DePaul is particularly deep on the perimeter. Point guard Brittany Hrynko, a spunky junior out of Philadelphia who specializes in up-tempo basketball and dazzling passes, was named the preseason Big East player of the year. Last season, she averaged 14.7 points and 4.8 assists per game and earned first-team all-Big East honors. She also shared the most improved player of the year award with Connecticut’s Kelly Faris.

“Britt’s ability to practice at game speed when she’s just doing a shooting drill by herself has helped her improve,” Bruno said. “She’s gotten even better and she’s so coachable.”

And Hrynko won’t have to do too much by herself. She has an equally good ballhandler and passer at her side in sophomore guard Chanise Jenkins, who also was one of the top playmakers in the Big East last season (4.1 apg).

Meanwhile, former Hersey star Megan Rogowski, redshirt senior Kelsey Reynolds and freshmen ShaKeya Graves and Jessica January will also figure prominently into the backcourt rotation.

The Blue Demons also have players such as Centrese McGee, Megan Podkowa and Brooke Schulte, who play either guard or forward.

“We can go really small and be really quick,” Bruno said.

When DePaul goes bigger, the question marks surface.

Forward Jasmine Penny, a 6-footer with guard skills who was among the best Big East shooters last year, is back. But she’s missing frontcourt mate Katherine Harry, the leading rebounder in the Big East.

And former St. Charles North star Kelsey Smith, a 6-foot-4 forward, could miss the first month of the season with an old knee injury that has resurfaced.

“The big thing for us this year is ‘Can we establish our inside game, can we establish a consistent inside presence,’” Bruno said.

Bruno is counting on the emergence of 6-foot-4 redshirt freshman Brandi Harvey-Carr, who missed most of last season with a neck injury. She started playing basketball only three years ago, as a junior in high school, so her upside is off the charts. She’s already a good shooter and rebounder and can run the floor.

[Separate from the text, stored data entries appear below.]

(* ===== verification/LockPixels.v ===== *)
(** * What the lock shows

    Proofs about [LockRuntime] with the pixels of [LockDraw]: in every run, a
    buffer that is committed to the compositor holds exactly the drawing of the
    frame that the presentation has at that moment, for the role that the surface
    has, however its earlier contents were reused. *)

From S2P Require Import Prelude Utf8 LockerDraw SessionLock LockRuntime LockDraw LockDrawProofs LockExit.
From S2P Require LockHandover.
Import LockHandover (role_changes, is_role, role_changes_emit).

(** The presentation says what has changed: nothing, or not the background. *)
Definition same_background (f f' : option PresentationFrame) : Prop := background <$> f = background <$> f'.
Definition tells (r : Refresh) (f f' : option PresentationFrame) : Prop :=
  match r with
  | Unchanged => f' = f
  | ROverlay => same_background f f'
  | RFrame | RFailed => True
  end.

Record truthful {P} `{!Presentation P} (I : P → Prop) : Prop := {
  tells_wf p : I p → wf_shown (frame p);
  tells_latest p : I p → tells (snd (receive_latest p)) (frame p) (frame (fst (receive_latest p)));
  tells_deferred p : I p → tells (snd (receive_deferred p)) (frame p) (frame (fst (receive_deferred p)));
  tells_input i p : I p →
    tells (if snd (give_input i p) then ROverlay else Unchanged) (frame p) (frame (fst (give_input i p)));
  tells_authorization p : I p → frame (fst (take_authorization p)) = frame p;
}.

Definition size_ok (size : Z * Z) : Prop :=
  0 < fst size ∧ 0 < snd size ∧ fst size * snd size * 4 < 2 ^ 32.

Section Calls.
(** The scaled overlay that a drawing finds in the cache of its surface. *)
Context (scaled : Z * Z → DrawCall → option RgbaFrame).
Hypothesis Hscaled : ∀ size c, scaled_for (d_frame c) (fst size) (snd size) (scaled size c).
Lemma daemon_child_reads_back_witness :
  ∃ m, clap (LockOptions (λ _, false)) lock_arguments_given = Some m ∧
  ∃ child b,
    run_lock (lock_arguments (λ _, false) m) = LockDaemon child ∧
    parse_command (λ _, false) (λ _, false) child = Some (Lock b) ∧
    run_lock b = LockForeground
      (mkLockConfig (Some (str "DP-1"))
         (Wallpaper.mkSettings Wallpaper.TahoeBeach (Some (bytes_of "/run/w.heic")) true true DynamicModel.Dark)
         (Some 3)).
Proof.
  eexists. split; [vm_compute; reflexivity|].
  apply (daemon_child_reads_back (λ _, false) (λ _, false) lock_arguments_given).
  - vm_compute. reflexivity.
  - reflexivity.
  - apply (bool_decide_unpack _). vm_compute. exact I.
  - intros o Ho. vm_compute in Ho. injection Ho as <-. reflexivity.
Defined.

Lemma worker_command_reads_back_witness :
  ∃ w,
    parse_command (λ _, false) (λ _, false)
      (HeicWorker.worker_command (bytes_of "/a b.heic") DynamicModel.Light true (show_dec 4242)) =
      Some (HeicWorker w) ∧
    heic_file w = bytes_of "/a b.heic" ∧ appearance_preference (heic_appearance w) = DynamicModel.Light ∧
    heic_reduce_motion w = true ∧ parent_pid w = 4242.
Proof. apply (worker_command_reads_back (λ _, false) (λ _, false)); [reflexivity | lia]. Defined.

Definition login_arguments_given : list (list byte) :=
  [bytes_of "login"; bytes_of "--windowed"; bytes_of "--preview"; bytes_of "--width=800"; bytes_of "--height";
   bytes_of "600"; bytes_of "--wallpaper-file"; bytes_of "/w.MOV"].

Definition login_given : LoginArguments :=
  mkLogin false None None true (Some Selected) (Some 800) (Some 600) Wallpaper.TahoeBeach
    (Some (bytes_of "/w.MOV")) false false Automatic None.

Lemma login_runs_witness :
  parse_command (λ _, false) (λ _, true) login_arguments_given = Some (Login login_given) ∧
  match run_login true login_given with
  | ListFixtures _ => False
  | RunLogin c (w, h) decorations => 320 ≤ w ≤ 16384 ∧ decorations = true ∧ monitor c = None
  end.
Proof.
  assert (parse_command (λ _, false) (λ _, true) login_arguments_given = Some (Login login_given)) as E
    by (vm_compute; reflexivity).
  split; [exact E|]. destruct (login_runs (λ _, false) (λ _, true) _ _ true E) as (Hw & _ & _ & Hm & _).
  split; [exact Hw|]. split; [reflexivity|by apply Hm].
Defined.
(* ===== verification/LockPreview.v ===== *)
(** * The preview of the lock ([src/locker/preview.rs])

    The window of [genkan lock --preview]: the conversation of each fixture, the
    frame that it is drawn from, the size of the picture for the size and the scale
    of the window, and how the preview ends.  It has no lock and no worker.  The
    toolkit delivers the window's events and shows the picture; whether there is
    memory for the pixels is a flag of each drawing.  [None] is a panic. *)

From S2P Require Import Prelude Utf8.
From S2P Require Import Conversation LockerDraw LockDraw.
From S2P Require SessionLock CommandLine Locker.
Import SessionLock (RgbaFrame, PresentationFrame, rgba_new, frame_new).
Import CommandLine (LockFixture, Securing, Prompt, Challenge, Submitting, Failure).

#[local] Arguments str : simpl never.

Definition MAX_PREVIEW_PIXELS : Z := 4096 * 4096.

Inductive Error := Dimensions | Render | Iced | BackendTerminated.
#[export] Instance Error_eq_dec : EqDecision Error.
Proof. solve_decision. Defined.

(** [Fixture::conversation], and whether the lock is confirmed. *)
Definition fixture_conversation (fixture : LockFixture) : Conversation.Conversation * bool :=
  match fixture with
  | Securing => (Conversation.new, false)
  | Prompt =>
    (Conversation.for_preview (str "preview") (str "Password") None false true Conversation.Waiting, true)
  | Challenge =>
    (Conversation.for_preview (str "7")
       (concat (repeat (str "Step" ++ [10]) 16) ++ [10]
        ++ str "Enter the following challenge response: 793146")
       None false false Conversation.Waiting, true)
  | Submitting => (Conversation.for_preview [] (str "Password") None false true Conversation.Submitting, true)
  | Failure =>
    (Conversation.for_preview [] (str "Password") (Some (str "Authentication failed")) true true
       Conversation.Failed, true)
  end.

(** [presentation], over the wallpaper's frame. *)
Definition presentation (fonts : Typeface) (wallpaper : option RgbaFrame) (fixture : LockFixture) :
    option PresentationFrame :=
  let '(overlay_width, overlay_height) := authentication_overlay_dimensions in
  let '(conversation, confirmed) := fixture_conversation fixture in
  pixels ← render_authentication_overlay fonts overlay_width overlay_height (str "preview")
             (str "Preview User") conversation confirmed 0 (Locker.blank overlay_width overlay_height);
  overlay ← rgba_new overlay_width overlay_height pixels;
  let '(canvas_width, canvas_height) := authentication_canvas_dimensions in
  frame_new canvas_width canvas_height wallpaper overlay
    ((canvas_width - overlay_width) / 2) ((canvas_height - overlay_height) / 2).

Definition valid_dimensions (width height : Z) : bool :=
  (0 <? width) && (0 <? height)
  && match checked_mul 32 width height with
     | Some pixels => pixels <=? MAX_PREVIEW_PIXELS
     | None => false
     end.

Definition render_frame (presentation : PresentationFrame) (width height : Z) (reserved : bool) :
    option (result Error RgbaFrame) :=
  if negb (valid_dimensions width height) then Some (Err Dimensions)
  else
    frame ← render_preview presentation width height reserved;
    Some (ok_or Render frame).

Record Size := mkSize { size_width : f32; size_height : f32 }.

Definition is_finite (x : f32) : bool :=
  match x with S754_zero _ | S754_finite _ _ _ => true | S754_infinity _ | S754_nan => false end.
Definition as_u32 : f32 → Z := saturate 0 (2 ^ 32 - 1).

Definition physical_dimensions (size : Size) (scale : f32) : option (Z * Z) :=
  if negb (is_finite scale) || f32_le scale (f32_of 0) then None
  else
    let width := f32_round (f32_mul (size_width size) scale) in
    let height := f32_round (f32_mul (size_height size) scale) in
    let u32_max := f32_of (2 ^ 32 - 1) in
    if f32_gt (f32_of 1) width || f32_gt (f32_of 1) height || f32_gt width u32_max || f32_gt height u32_max
    then None
    else
      let dimensions := (as_u32 width, as_u32 height) in
      if valid_dimensions (fst dimensions) (snd dimensions) then Some dimensions else None.

(** ** The window *)

Record ExitState := mkExit { failure : option Error; close_requested : bool }.

Record Preview := mkPreview {
  shown : PresentationFrame;
  logical_size : Size;
  scale : f32;
  image : RgbaFrame;
  exit_status : ExitState;
}.

Inductive WindowEvent :=
| CloseRequested | Opened (size : Size) | Resized (size : Size) | Rescaled (scale : f32) | OtherEvent.

Definition record_failure (error : Error) (s : ExitState) : ExitState :=
  match failure s with None => mkExit (Some error) (close_requested s) | Some _ => s end.
Definition record_close (s : ExitState) : ExitState := mkExit (failure s) true.
Definition finish (s : ExitState) : result Error unit :=
  match failure s with
  | Some error => Err error
  | None => if close_requested s then Ok tt else Err BackendTerminated
  end.

(** [apply_window_geometry]: whether the picture has to be drawn again. *)
Definition apply_window_geometry (event : WindowEvent) (logical_size : Size) (scale : f32) :
    Size * f32 * bool :=
  match event with
  | Opened size | Resized size => (size, scale, true)
  | Rescaled new_scale => (logical_size, new_scale, false)
  | CloseRequested | OtherEvent => (logical_size, scale, false)
  end.

Definition with_exit (f : ExitState → ExitState) (p : Preview) : Preview :=
  mkPreview (shown p) (logical_size p) (scale p) (image p) (f (exit_status p)).
Definition with_image (i : RgbaFrame) (p : Preview) : Preview :=
  mkPreview (shown p) (logical_size p) (scale p) i (exit_status p).

(** [update]: the preview, and whether the toolkit is told to exit. *)
Definition update (event : WindowEvent) (reserved : bool) (p : Preview) : option (Preview * bool) :=
  match event with
  | CloseRequested => Some (with_exit record_close p, true)
  | _ =>
    let '(size, scale, redraw) := apply_window_geometry event (logical_size p) (scale p) in
    let p := mkPreview (shown p) size scale (image p) (exit_status p) in
    if negb redraw then Some (p, false)
    else
      match physical_dimensions size scale with
      | None => Some (with_exit (record_failure Dimensions) p, true)
      | Some (width, height) =>
        drawn ← render_frame (shown p) width height reserved;
        Some (match drawn with
              | Ok frame => (with_image frame p, false)
              | Err error => (with_exit (record_failure error) p, true)
              end)
      end
  end.

(** The events up to the one that ends the preview. *)
Fixpoint events (es : list (WindowEvent * bool)) (p : Preview) : option (Preview * option WindowEvent) :=
  match es with
  | [] => Some (p, None)
  | (event, reserved) :: es =>
    '(p, exits) ← update event reserved p;
    if exits : bool then Some (p, Some event) else events es p
  end.

(** [run] up to the toolkit: the first picture. *)
Definition start (fonts : Typeface) (wallpaper : option RgbaFrame) (fixture : LockFixture) (width height : Z)
    (reserved : bool) : option (result Error Preview) :=
  if negb (valid_dimensions width height) then Some (Err Dimensions)
  else
    match presentation fonts wallpaper fixture with
    | None => None
    | Some frame =>
      drawn ← render_frame frame width height reserved;
      Some (match drawn with
            | Ok image =>
              Ok (mkPreview frame (mkSize (f32_of width) (f32_of height)) (f32_of 1) image (mkExit None false))
            | Err error => Err error
            end)
    end.

(** [run]: the toolkit delivers the events, and [iced] is its own error. *)
Definition run (fonts : Typeface) (wallpaper : option RgbaFrame) (fixture : LockFixture) (width height : Z)
    (reserved : bool) (es : list (WindowEvent * bool)) (iced : bool) : option (result Error unit) :=
  started ← start fonts wallpaper fixture width height reserved;
  match started with
  | Err e => Some (Err e)
  | Ok p =>
    '(p, _) ← events es p;
    Some (if iced then Err Iced else finish (exit_status p))
  end.
(** [fs.existsSync(path)] for a file of the storage directory: it
    answers [false], and does not raise, when the medium is not available. *)
Definition existsSync (name : string) (d : disk) : bool :=
  available d &&
  match lookup_file name (files d) with
  | Some _ => true
  | None => false
  end.

(** [deleteContext(contextId)]. *)
Definition deleteContext (self : t) (contextId : jsval) (w : world) : t * world :=
  let self' := with_contexts self (map_delete contextId (contexts self)) in
  if negb (memoryOnly self') then
    match
      try_catch
        (let filename := context_file contextId in
         if existsSync filename (storage w)
         then Return (with_files w (remove_file filename (files (storage w))))
         else Return w)
        (fun _ => Return w)
    with
    | Return w' => (self', w')
    | Throw _ => (self', w)
    end
  else (self', w).

Section Clearing.
Context {runtime : Runtime}.

(** The loop of [clearAll]: [files.forEach(f => fs.unlinkSync(...))]. *)
Definition unlink_each (names : list string) (d : directory) : directory :=
  fold_left (fun d' f => remove_file f d') names d.
(* ===== verification/_CoqProject ===== *)
-Q . S2P
Prelude.v
U8.v
Buf.v
Netstring.v
RobinHood.v
Idtbl.v
Objtbl.v
Deduptbl.v
CLib.v
Csv.v
Segments.v
Os.v
Url.v
Punycode.v
Str.v
NetstringMap.v
Io.v
Fcgi.v
Ycl.v
Keeps.v
YclMsg.v
Eds.v
Supervise.v
EdsSafe.v
Services.v
Prng.v
Sindex.v
Store.v
StoreConfined.v
Kng.v
KngInv.v
KngJobs.v
Reorder.v
RoundRobin.v
Ports.v
Ip.v
IpR4.v
Vaguever.v
Nalphaver.v
VulnInterp.v
VulnReader.v
VulnStrtab.v
VulnParser.v
VulnGrammar.v
VulnRules.v
VulnCompile.v
Idset.v
Reaplan.v
ReaplanInv.v
(* ===== verification/Prelude.v ===== *)
(** * yans: a verification library

    yans is a network scanner made of small programs that talk to each other:
    daemons that keep files and run jobs, command-line programs that probe
    hosts and grab banners, and libraries under them.  This library models the
    libraries and daemons of its C sources (paths below are relative to src/)
    in Rocq, function by function, and proves what they are for.

    ** The parts of the program

    - Containers.  lib/util/buf.c is the byte buffer that everything else
      appends to; idtbl.c, objtbl.c and deduptbl.c are hash tables with Robin
      Hood probing; idset.c hands out small numbers; reorder.c and prng.c give
      numbers in a scattered order.
    - Text.  u8.c, str.c, csv.c, netstring.c, vaguever.c, nalphaver.c and os.c
      of lib/util and punycode.c, url.c and fcgi.c of lib/net read and write
      strings, rows, versions, paths, host names and requests of a web server.
    - Addresses and ports.  lib/net/ip.c and ports.c parse lists of blocks of
      addresses and of port ranges and iterate over them, in order or
      scattered, which is the order in which a scan probes its targets.
    - Messages.  lib/util/io.c wraps the system calls on descriptors;
      lib/ycl/ycl.c sends and receives messages, netstrings that may be
      accompanied by a descriptor; apps/yclgen writes the functions that put
      the structs of lib/ycl/ycl_msg.ycl into messages and get them out again.
    - Services.  lib/util/eds.c starts the processes of a service, restarts
      them when they end, and in each of them calls handlers when descriptors
      are ready.  The daemons apps/stored (stores of files) and apps/knegd
      (jobs) are sets of such handlers.
    - Connections.  lib/net/reaplan.c keeps a number of outgoing connections
      open at a time, for the banner grabber of apps/scan.
    - Vulnerabilities.  lib/vulnspec compiles specifications, lists of CVEs
      with expressions over vendors, products and versions, to images that are
      mapped into memory, validated and evaluated.

    ** How C is modelled

    An integer is a [Z], and where the width matters the truncation is written
    ([u32], [i64], ...).  A pointer is an offset into the object it points to,
    or an index of a heap.  A function whose memory accesses or whose loops
    matter returns an [outcome]: [Ret], [OutOfBounds] when it leaves an object,
    uses one that was never set, fails an assertion or overflows a signed
    number (where a file says so), or [OutOfFuel].  A conversion that C does
    not define, of a negative score to an unsigned number, is a parameter.  Loops are fixpoints on a fuel.  The fuel of a loop over an
    object is one more than its length, since a turn of it moves on by at least
    one; that of the digits of a number is the number of its bits; that of a
    loop that waits for the kernel is an argument, and the theorems give an
    amount that is enough, computed from what is still to be sent and from how
    often the kernel delays ([SysLaws] of [Io], [EnvLaws] of [Reaplan]).  A
    theorem of a function with fuel therefore says that it returns [Ret] of
    something, but for those that show that the code itself does not end
    ([reorder32_full_range_endless], [vulnspec_cyclic_endless],
    [u8_from_cp_returns_iff]).

    Whether memory can be had is a function [alloc_ok] of the size; theorems
    are stated for all of them unless they say otherwise.  The system is a type
    class: its operations are the system calls ([Sys] of [Io], [Procs] of
    [Supervise], [Env] of [Reaplan] and those of [Services]), its laws what
    POSIX promises of them.  Every theorem that needs laws has an example in
    which they hold.

    ** The files

    - [Prelude]: integers, outcomes, accesses to memory, tactics and the lemmas
      on lists that all files share.  [CLib]: functions of the C library.
    - Containers: [Buf]; [RobinHood], the theory of the probing, with [Idtbl],
      [Objtbl] and [Deduptbl]; [Idset]; [Reorder]; [Prng]; [Sindex]
      (sindex.c, the index of stored).
    - Text: [U8], [Str], [Csv], [Netstring] and [NetstringMap] (netstring.c),
      [Vaguever], [Nalphaver], [Os] and [Url] on [Segments], the theory of paths
      rewritten in place, [Punycode], [Fcgi].
    - Addresses and ports: [Ip], [IpR4] (ip.c), [Ports], on [RoundRobin].
    - Messages: [Io], [Ycl], [YclMsg] (yclgen); [Keeps], what these operations
      keep of a system.
    - Services: [Eds] and [EdsSafe] (the event loop), [Supervise] (the parent of
      eds.c), [Services] (what the daemons share), [Store] and [StoreConfined]
      (stored), [Kng], [KngInv] and [KngJobs] (knegd).
    - Connections: [Reaplan], [ReaplanInv].
    - Vulnerabilities: [VulnInterp] (interp.c), [VulnReader] (reader.c),
      [VulnStrtab] and [VulnParser] (parser.c and progn.c), [VulnGrammar], the
      language and its meaning, [VulnRules] and [VulnCompile], the proof of the
      compiler.

    A definition that is a C function has the name of the function; one that is
    a loop or a part of it is named after what it does.  The state of a module
    is a record with the fields of the C struct.

    ** What is shown

    - Containers implement finite maps, sets and byte strings, for every
      sequence of calls and with or without memory ([idtbl_refines],
      [objtbl_refines], [deduptbl_refines], [idset_refines], [buf_refines]);
      iterations give everything once ([reorder32_enumerates],
      [ip_r4blocks_next_enumerates], [port_r4ranges_next_enumerates]); the
      random numbers are those of the recurrence ([prng_recurrence]).
    - What is written is read back: code points, rows of CSV, netstrings,
      structs, host names, versions, entries of the index ([*_roundtrip],
      [punycode_encode_decodes], [sindex_put_get]).  Parsers accept exactly the
      language that they are for ([port_ranges_from_str_parses],
      [netstring_parse_sound], [vulnspec_read_token_lexes]).  Paths are cleaned
      to what their segments say and lead where they led
      ([os_cleanpath_clean], [os_cleanpath_below],
      [url_remove_dot_segments_rfc]).
    - However a stream is cut up and delayed, the messages and requests in it
      are received, in order and complete ([ycl_structs_delivered],
      [fcgi_request_received]).
    - Whatever clients and the kernel do, the event loop touches only clients
      in use, until it accepts a descriptor that its table has no place for,
      which takes that a client was removed before ([eds_turn_invariant],
      [eds_serve_single_safe]); the supervisor
      signals only its own processes, up to one mistake
      ([eds_serve_signals]), stored works on the files of stores only
      ([store_confined]), knegd signals only its jobs, counts them and ends
      those that exceed their time ([kng_signals_own], [kng_jobs_are_children],
      [kng_escalation], [kng_slots]), and a plan closes every connection that
      it opened ([reaplan_run_invariant], [reaplan_run_closes]).
    - A specification compiles exactly when it is of the grammar, and its image
      is loaded and evaluated to what it says ([vulnspec_compile_correct]); an
      image that the validator accepts is evaluated within its bounds
      ([vulnspec_eval_meaning]).
    - Where the code does something else than it is meant to, a theorem says
      what ([eds_fd_guard_fails], [store_answers_itself],
      [fcgi_long_value_misread], [vulnspec_score_undefined], [too_many_restarts_kill_all],
      [kng_short_id_aborts], [encode_label_overflows] and others).

    ** Not modelled

    Log messages, the texts of errors built with printf, arguments of programs
    and the usage they print.  Functions that only call the system or a
    library: the rest of os.c (removing trees, changing owners, becoming a
    daemon), sandbox.c, sysinfo.c, ylog.c, nullfd.c, hexdump.c, zfile.c (zlib),
    sha1.c and x509.c (OpenSSL), dnstres.c (threads around getaddrinfo),
    tcpsrc.c and the FreeBSD driver behind it.  The statistics of the tables,
    which use floating point.  lib/match wraps the C++ library RE2.  Of url.c
    all but the removal of dot segments, whose parser is a POSIX regular
    expression.  The allocators of lib/alloc, and small clients and parsers
    (dsts.c, scgi.c, urlquery.c, flagset.c, lines.c, tcpproto.c, opener.c and
    yclcli*.c).  The programs under apps/ but the two daemons: they parse
    arguments, open files and call the libraries above.  The lexer and parser
    of yclgen are generated by lex and yacc, and the Lua bindings of genlycl.c
    are printed text. *)

From Stdlib Require Export ZArith Lia.
From stdpp Require Export base numbers list option strings.
From Stdlib Require Import Ascii.

Declare Scope yans_scope.
Delimit Scope yans_scope with yans.
#[global] Open Scope Z_scope.
#[global] Open Scope yans_scope.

“As much as we like to run and shoot and let the ball rip, you just can’t play without an inside presence,” Bruno said, noting he needs that from Harvey-Carr.

More than anything, though, the Blue Demons need to stay healthy. Heavyweights Connecticut, Notre Dame, Rutgers and Louisville may be gone from the Big East, but the league remains formidable, and playing short-handed is not recommended.

“When you look at the mega conferences, I would certainly include us as being one,” Bruno said of the new Big East, which includes Butler, Creighton, Georgetown, Marquette, Providence, Seton Hall, St. John’s, Villanova and Xavier. “We should be viewed right there with the best.

“Everyone looks at us and says, ‘Well, you don’t have UConn anymore. But I say, ‘The ACC, the SEC, the Big 10, the Big 12 and the PAC 12 don’t have UConn either.’ Those are still tough leagues, and we still have a very tough league. The way I see it is that we didn’t lose (Connecticut, Notre Dame, Rutgers and Louisville), they lost us.”